SECURITIES AND EXCHANGE COMMISSION

Washington, D.C. 20549

 

FORM 8-K

 

CURRENT REPORT

Pursuant to Section 13 or 15(d) of the Securities Exchange Act of 1934

 

Date of report (date of earliest event reported): June 23, 2026

 

Massimo Group

(Exact name of registrant as specified in its charter)

 

Nevada   001-41994   92-0790263

(State or other jurisdiction

of incorporation)

 

(Commission

File Number)

 

(IRS Employer

Identification No.)

 

3101 W Miller Road

Garland, TX 75041

(Address of Principal Executive Offices) (Zip Code)

 

(877) 881-6376

(Registrant’s Telephone Number, Including Area Code)

 

 

 

(Former name or former address, if changed since last report.)

 

Check the appropriate box below if the Form 8-K filing is intended to simultaneously satisfy the filing obligation of the registrant under any of the following provisions:

 

Written communications pursuant to Rule 425 under the Securities Act (17 CFR 230.425)
   
Soliciting material pursuant to Rule 14a-12 under the Exchange Act (17 CFR 240.14a-12)
   
Pre-commencement communications pursuant to Rule 14d-2(b) under the Exchange Act (17 CFR 240.14d-2(b))
   
Pre-commencement communications pursuant to Rule 13e-4(c) under the Exchange Act (17 CFR 240.13e-4(c))

 

Securities registered pursuant to Section 12(b) of the Act:

 

Title of each class   Trading Symbol(s)   Name of each exchange on which registered
Common Stock $0.001 per share   MAMO   The Nasdaq Stock Market LLC

 

Indicate by check mark whether the registrant is an emerging growth company as defined in Rule 405 of the Securities Act of 1933 (§230.405 of this chapter) or Rule 12b-2 of the Securities Exchange Act of 1934 (§240.12b-2 of this chapter).

 

Emerging growth company

 

If an emerging growth company, indicate by check mark if the registrant has elected not to use the extended transition period for complying with any new or revised financial accounting standards provided pursuant to Section 13(a) of the Exchange Act.

 

 

 

 
 

 

Item 1.01 Entry into a Material Definitive Agreement.

 

On June 23, 2026, Massimo Group, as borrower (the “Company”), entered into a loan agreement (the “Loan Agreement”) with David Shan, the Company’s Executive Chairman of the Board of Directors, as lender, pursuant to which the Company can borrow up to $4 million (the “Loan”) over a one year period to allow the Company to pursue strategic growth initiatives, including the development, testing, commercialization and advancement of technology-enabled products, intelligent security solutions, autonomous mobility applications and related business activities.

 

The Loan bears interest of 4%, payable monthly in arrears, with the aggregate principal amount of all advances made under the Loan Agreement, together with any remaining accrued and unpaid interest thereunder, to be repaid by the Company in full on June 22, 2027, subject to earlier termination or extension as provided in the Loan Agreement.

 

The Loan Agreement contains customary affirmative and negative covenants with respect to the Company, including, among other things, compliance with laws, corporate existence, no conflicts, restrictions on the number of advances, and other customary covenants.
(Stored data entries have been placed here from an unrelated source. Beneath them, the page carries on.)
(** What a successful [max_norm] returns. *)
Lemma max_norm_returns (x : PyTree (Array float)) (r : float) :
  max_norm x = Ok r ->
  Forall exact (ravel_pytree x) ->
  is_maximum (map fabs (ravel_pytree x)) r /\ magnitude r.
Proof.
  intros H He.
  assert (tree_leaves x <> [] /\ Forall (fun l => l <> []) (tree_leaves x))
    as [Hx Hne].
  { unfold max_norm in H.
    destruct (comprehension _ (tree_leaves x)) as [ms|e] eqn:E;
      [|discriminate].
    destruct (leaf_maxima_ok _ _ E) as [Hne Hlen]. split; [|exact Hne].
    intros Hnil. rewrite Hnil in Hlen.
    destruct ms; [discriminate H|discriminate Hlen]. }
  destruct (max_norm_value x Hx Hne He) as [r' [Hr' Hmax]].
  rewrite H in Hr'. injection Hr' as <-. exact Hmax.
Qed.
End MaxNormOfBackend.

(** The reference backend is exact on every number. *)
Lemma ieee_reduce_law (a : float) (l : list float) :
  Forall magnitude (a :: l) ->
  is_maximum (a :: l) (fold_left ieee_maximum l a).
Proof.
  intros Hm.
  apply (fold_maximum_is_maximum (O := ieee_order) (fun _ => True)); auto.
  - intros x y Hx Hy _ _. now apply ieee_maximum_pair.
  - apply Forall_forall. auto.
Qed.

Lemma max_norm_ok (x : PyTree (Array float)) (r : float) :
  max_norm x = Ok r ->
  is_maximum (map fabs (ravel_pytree x)) r /\ magnitude r.
Proof.
  intros H.
  apply (max_norm_returns (O := ieee_order) (fun _ => True)); auto.
  - intros a b Ha Hb _ _. now apply ieee_maximum_pair.
  - intros a l Hm _. now apply ieee_reduce_law.
  - apply Forall_forall. auto.
Qed.

Lemma subnormal_abs (fmt : format) (v : float) :
  is_subnormal fmt (fabs v) = is_subnormal fmt v.
Proof. now destruct v. Qed.

Lemma flush_normal (fmt : format) (v : float) :
  is_subnormal fmt v = false -> flush fmt v = v.
Proof. destruct v as [| | |s m e]; try reflexivity. unfold flush. now intros ->. Qed.

Lemma flush_normals (fmt : format) (l : list float) :
  Forall (fun v => is_subnormal fmt v = false) l -> map (flush fmt) l = l.
Proof.
  induction 1 as [|v l Hv _ IH]; [reflexivity|].
  cbn [map]. now rewrite (flush_normal fmt v Hv), IH.
Qed.

Lemma ieee_order_exact (fmt : format) : exact_on_normals fmt ieee_order.
Proof.
  split; [|split].
  - reflexivity.
  - intros a b Ha Hb _ _. now apply ieee_maximum_pair.
  - intros a l Hm _. now apply ieee_reduce_law.
Qed.

Lemma flushing_order_exact (fmt : format) :
  exact_on_normals fmt (flushing_order fmt).
Proof.
  split; [|split].
  - intros v Hv. cbn [lax_abs flushing_order].
    now rewrite (flush_normal fmt v Hv).
  - intros a b Ha Hb Na Nb. cbn [lax_max flushing_order].
    rewrite (flush_normal fmt a Na), (flush_normal fmt b Nb).
    now apply ieee_maximum_pair.
  - intros a l Hm Hn. cbn [reduce_max flushing_order].
    inversion Hn as [|? ? Na Nl]; subst.
    rewrite (flush_normal fmt a Na), (flush_normals fmt l Nl).
    now apply ieee_reduce_law.
Qed.

(** C10, as stated, fails on a container whose leaf is a zero-size
    array: it has a leaf, and the maximum of that leaf raises. *)
Lemma max_norm_zero_size_leaf :
  ~ (forall x : PyTree (Array float),
        tree_leaves x <> [] -> exists r, max_norm x = Ok r).
Proof.
  intros Hclaim.
  destruct (Hclaim (Node PyList [Leaf []]) ltac:(discriminate)) as [r Hr].
  discriminate Hr.
Qed.

(** C10, amended: on a container with zero leaves [max_norm] fails, the
    reduction of the empty list of per-leaf maxima having no initial
    value, while [two_norm] returns [0] there.  When some leaf is a
    zero-size array it fails with the error of the maximum of an empty
    array.  On a container with at least one leaf, all of whose leaves
    have at least one element, none of them subnormal, it returns the
    maximum absolute value over all elements of all leaves (NaN when
    some element is NaN); this on every backend that is exact on the
    numbers that are not subnormal: there its absolute value is the one
    of the format, and its maximum of two magnitudes, and of an array of
    magnitudes, is their maximum. *)
Theorem max_norm_cases (fmt : format) (O : Order)
    (x : PyTree (Array float)) :
  exact_on_normals fmt O ->
  (tree_leaves x = [] ->
   max_norm (O := O) x = Raise TypeError
   /\ forall fmt' (B : Backend fmt'), two_norm fmt' x = pzero)
  /\ (tree_leaves x <> [] ->
      Forall (fun l => l <> []) (tree_leaves x) ->
      Forall (fun v => is_subnormal fmt v = false) (ravel_pytree x) ->
      exists r, max_norm (O := O) x = Ok r
                /\ is_maximum (map fabs (ravel_pytree x)) r)
  /\ (Exists (fun l => l = []) (tree_leaves x) ->
      max_norm (O := O) x = Raise ValueError).
Proof.
  intros [Habs [Hmax Hred]]. split; [|split].
  - intros Hx. unfold max_norm, two_norm, two_norm_run, ravel_pytree.
    rewrite Hx. split; reflexivity.
  - intros Hx Hne He.
    destruct (max_norm_value (fun v => is_subnormal fmt v = false)
                eq_refl
                (fun v Hv => eq_trans (subnormal_abs fmt v) Hv)
                Habs Hmax Hred x Hx Hne He) as [r [Hr [Hm _]]].
    now exists r.
  - intros Hex. unfold max_norm.
    now rewrite (leaf_maxima_empty_leaf _ Hex).
Qed.

Lemma max_norm_cases_witness :
  max_norm (Node PyList []) = Raise TypeError
  /\ (exists r,
         max_norm (Node PyList [Leaf [of_Z binary32 1; of_Z binary32 (-7)];
                                Node PyTuple [Leaf [of_Z binary32 3]]]) = Ok r
         /\ is_maximum
              (map fabs [of_Z binary32 1; of_Z binary32 (-7); of_Z binary32 3])
              r)
  /\ (exists r,
         max_norm (O := flushing_order binary32)
           (Node PyList [Leaf [of_Z binary32 1; of_Z binary32 (-7)];
                         Node PyTuple [Leaf [of_Z binary32 3]]]) = Ok r
         /\ is_maximum
              (map fabs [of_Z binary32 1; of_Z binary32 (-7); of_Z binary32 3])
              r)
  /\ max_norm (Node PyList [Leaf [of_Z binary32 1]; Leaf []])
     = Raise ValueError.
Proof.
  split; [|split; [|split]].
  - exact (proj1 (proj1 (max_norm_cases binary32 ieee_order (Node PyList [])
                           (ieee_order_exact binary32)) eq_refl)).
  - refine (proj1 (proj2 (max_norm_cases binary32 ieee_order
      (Node PyList [Leaf [of_Z binary32 1; of_Z binary32 (-7)];
                    Node PyTuple [Leaf [of_Z binary32 3]]])
      (ieee_order_exact binary32))) _ _ _).
    + discriminate.
    + repeat constructor; discriminate.
    + repeat constructor.
  - refine (proj1 (proj2 (max_norm_cases binary32 (flushing_order binary32)
      (Node PyList [Leaf [of_Z binary32 1; of_Z binary32 (-7)];
                    Node PyTuple [Leaf [of_Z binary32 3]]])
      (flushing_order_exact binary32))) _ _ _).
    + discriminate.
    + repeat constructor; discriminate.
    + repeat constructor.
  - refine (proj2 (proj2 (max_norm_cases binary32 ieee_order
      (Node PyList [Leaf [of_Z binary32 1]; Leaf []])
      (ieee_order_exact binary32))) _).
    right. left. reflexivity.
Defined.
These covenants are subject to a number of limitations and exceptions as provided in the Loan Agreement. Additionally, the Loan Agreement contains customary events of default, bankruptcy and insolvency, and remedies provisions.

 

The Company’s obligations under the Loan Agreement are unsecured.

 

The description of the Loan Agreement contained in this Item 1.01 is qualified in its entirety by reference to the complete text of the Loan Agreement, a copy of which is filed herewith as Exhibit 10.1, to this Current Report on Form 8-K.

 

Item 8.01. Other Events.

 

On June 24, 2026, the Company published a press release announcing its entry into the Loan Agreement, along with its termination of a previously announced letter of intent. The Company’s press release is furnished herewith as Exhibit 99.1.

 

The information provided in this Item 8.01 (including Exhibit 99.1 hereto), is being furnished and shall not be deemed “filed” for purposes of Section 18 of the Exchange Act, or otherwise subject to the liabilities of that section, nor shall it be deemed incorporated by reference into any filing under the Exchange Act or the Securities Act, except as expressly set forth by specific reference in such a filing.

 

Item 9.01. Financial Statement and Exhibits.

 

(d) Exhibits.

 

Exhibit No.   Description
10.1   Loan Agreement, dated June 23, 2026, between Massimo Group and David Shan
99.1   Press Release, dated June 24 , 2026
104   Cover Page Interactive Data File (embedded within the Inline XBRL document).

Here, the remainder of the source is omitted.